Source material below:

(** Waiting until an admitted request leaves the window frees a slot. *)
Lemma in_window_shrinks w t t2 o hist :
  t ≤ t2 → o ∈ Reference.in_window w t hist → o + w ≤ t2 →
  (length (Reference.in_window w t2 hist) < length (Reference.in_window w t hist))%nat.
Proof.
  intros Ht Ho Hle. unfold Reference.in_window in *.
  rewrite <- (list_filter_filter_l (λ s, t2 - w < s) (λ s, t - w < s)) by (intros; lia).
  apply (length_filter_lt _ _ o); [done|]. lia.
Qed.

Section methods.
Context {R : Type} `{RedisZSetLaws R}.
Implicit Types (env : LimitEnv).

(** [check] decides every orderly sequence of calls as the reference limiter
    with this limit and window does, starting from no entries under [key]. *)
Definition decides_as_reference {A} (check : Z → string → M (rworld R) string A)
    (ok : A → bool) (key : string) (limit w : Z) : Prop :=
  ∀ (r : R) reqs, no_entries key r → orderly reqs →
    ∃ ds r', calls check reqs (healthy r) = (Ok ds, healthy r') ∧
      ok <$> ds = (Reference.run limit w [] (fst <$> reqs)).1.

Lemma guarded_sliding_refines key limit w :
  decides_as_reference (λ t rnd, try_catch (slidingWindow key limit w t rnd) (λ _ : string, ret admitted))
    allowed key limit w.
Proof.
  intros r reqs He Ho.
  destruct (slidingWindow_refines key limit w r reqs He Ho) as (ds & r' & Hrun & Hds).
  eexists ds, r'. split; [by apply calls_guarded|done].
Qed.

Lemma checkLimit_sliding key limit ws t rnd (r : R) d r' :
  slidingWindow key limit (ws * 1000) t rnd (healthy r) = (Ok d, healthy r') →
  checkLimit key limit ws t rnd (healthy r) = (Ok (allowed d), healthy r').
Proof.
  unfold slidingWindow, checkLimit, try_catch, bind.
  rewrite !update_healthy, !query_healthy. case_test.
  - rewrite query_healthy. unfold ret. by intros [= <- <-].
  - rewrite !update_healthy. unfold ret. by intros [= <- <-].
Qed.

Lemma checkLimit_calls key limit ws reqs (r : R) ds r' :
  calls (slidingWindow key limit (ws * 1000)) reqs (healthy r) = (Ok ds, healthy r') →
  calls (checkLimit key limit ws) reqs (healthy r) = (Ok (allowed <$> ds), healthy r').
Proof.
  revert r ds. induction reqs as [|[t rnd] reqs IH]; intros r ds; cbn [calls].
  { unfold ret. by intros [= <- <-]. }
  intros Hrun. apply bind_ok_inv in Hrun as (d & w1 & Hd & Hrun).
  apply bind_ok_inv in Hrun as (ds0 & w2 & Hds & Hret).
  assert (∃ r1, w1 = healthy r1) as [r1 ->].
  { revert Hd. unfold slidingWindow, bind. rewrite update_healthy, query_healthy.
    case_test; [rewrite query_healthy|rewrite !update_healthy]; unfold ret; intros; simplify_eq; eauto. }
  unfold ret in Hret. simplify_eq.
  erewrite bind_ok by (by apply checkLimit_sliding). erewrite bind_ok by (by apply IH). done.
Qed.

End of Source material.

** Your goal **
Every line from the one containing "case_test; [rewrite query_healthy|rewrite" through the last line of the entries should be output exactly; nothing else belongs in the reply.

** Exercise response **
    case_test; [rewrite query_healthy|rewrite !update_healthy]; unfold ret; intros; simplify_eq; eauto. }
  unfold ret in Hret. simplify_eq.
  erewrite bind_ok by (by apply checkLimit_sliding). erewrite bind_ok by (by apply IH). done.
Qed.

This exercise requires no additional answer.